• [INPUT RECORDS]:
(** * Round-Robin scheduling policy: a shallow embedding of
      [src/src/RRSchedulingPolicy.cpp] and the properties of its four
      operations.

    The C++ class keeps a [std::queue<Pid>] and three [int] members it
    inherits from [SchedulingPolicy] ([runningPid], [quantum],
    [quantumClock]).  The queue is a list whose head is the front of the
    queue; the [int] members are integers of [Z] kept in the 32-bit signed
    range by an explicit wrap-around.  Every member function becomes a
    function from the object before the call to the returned value and the
    object after it. *)

From Stdlib Require Import ZArith List Lia Bool Permutation.
Import ListNotations.
Open Scope Z_scope.

(** ** The [int] type of the target (g++, 32 bits, two's complement) *)

Module Int.

Definition min_int : Z := - 2 ^ 31.
Definition max_int : Z := 2 ^ 31 - 1.

Definition in_range (z : Z) : Prop := min_int <= z <= max_int.

(** Reduction of a mathematical integer to its 32-bit signed
    representative.  ISO C++ leaves signed overflow undefined; the
    wrap-around is what the two's-complement machine computes. *)
Definition wrap (z : Z) : Z := (z - min_int) mod 2 ^ 32 + min_int.

(** [a - b] on [int]; [x -= 1] is [sub x 1]. *)
Definition sub (a b : Z) : Z := wrap (a - b).

End Int.

(** ** Data *)

(** [typedef int Pid;] *)
Definition Pid : Type := Z.
(** * Lizzen backend: the torrent-to-playable-audio pipeline

    A shallow embedding of the parts of [backend/index.js] that rank
    torrent candidates, resolve magnet links, register swarm handles,
    select an audio file, track background jobs, stream byte ranges and
    space out calls to the metadata service.

    Conventions of the embedding:
    - a JavaScript string is a [string] (a sequence of 8-bit characters;
      case mapping acts on the letters A-Z only);
    - a JavaScript number that the code only ever uses as an integer is a
      [Z]; a field that may be absent or not a number is an [option];
    - a [Map] is a [gmap]; an array is a [list];
    - [try]/[catch] is an explicit result type, a [Date] is its number of
      milliseconds. *)

From Stdlib Require Import ZArith QArith Qround String Ascii List Lia Bool.
From Stdlib Require Import Sorted Permutation OrderedTypeEx.
From Stdlib Require Import Decimal DecimalString DecimalPos DecimalN.
From stdpp Require Import gmap strings list.
Import ListNotations.

Open Scope string_scope.
Open Scope Z_scope.

(** ** JavaScript primitives used by the backend *)

Module Js.

(** [c] lies in the closed range of character codes [lo .. hi]. *)
Definition charBetween (lo hi : nat) (c : ascii) : bool :=
  (Nat.leb lo (nat_of_ascii c) && Nat.leb (nat_of_ascii c) hi)%bool.

Definition isDigit (c : ascii) : bool := charBetween 48 57 c.

(** The class [\s] of a regular expression, on 8-bit characters. *)
Definition isSpace (c : ascii) : bool :=
  (charBetween 9 13 c || Nat.eqb (nat_of_ascii c) 32)%bool.

Definition lowerChar (c : ascii) : ascii :=
  if charBetween 65 90 c then ascii_of_nat (nat_of_ascii c + 32) else c.

(** [s.toLowerCase()] *)
Fixpoint toLowerCase (s : string) : string :=
  match s with
  | EmptyString => EmptyString
  | String c r => String (lowerChar c) (toLowerCase r)
  end.

(** [s.startsWith(p)] *)
Definition startsWith (s p : string) : bool := String.prefix p s.

(** [s.includes(sub)] *)
Fixpoint includes (s sub : string) : bool :=
  if String.prefix sub s then true
  else match s with
       | EmptyString => false
       | String _ r => includes r sub
       end.

(** [s.endsWith(suf)] *)
Definition endsWith (s suf : string) : bool :=
  let n := String.length s in
  let k := String.length suf in
  (Nat.leb k n && String.eqb (String.substring (n - k) k s) suf)%bool.

(** [s.split(sep)] for a one-character separator. *)
Fixpoint splitOn (sep : ascii) (s : string) : list string :=
  match s with
  | EmptyString => [EmptyString]
  | String c r =>
      if Ascii.eqb c sep then EmptyString :: splitOn sep r
      else match splitOn sep r with
           | w :: ws => String c w :: ws
           | [] => [String c EmptyString]
           end
  end.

• [PROMPT]: Using the data above, reproduce exactly the lines between those holding "(** * Lizzen" and "torrent candidates, resolve", inclusive, and no others.

• [TASK SOLUTION]:
(** * Lizzen backend: the torrent-to-playable-audio pipeline

    A shallow embedding of the parts of [backend/index.js] that rank
    torrent candidates, resolve magnet links, register swarm handles,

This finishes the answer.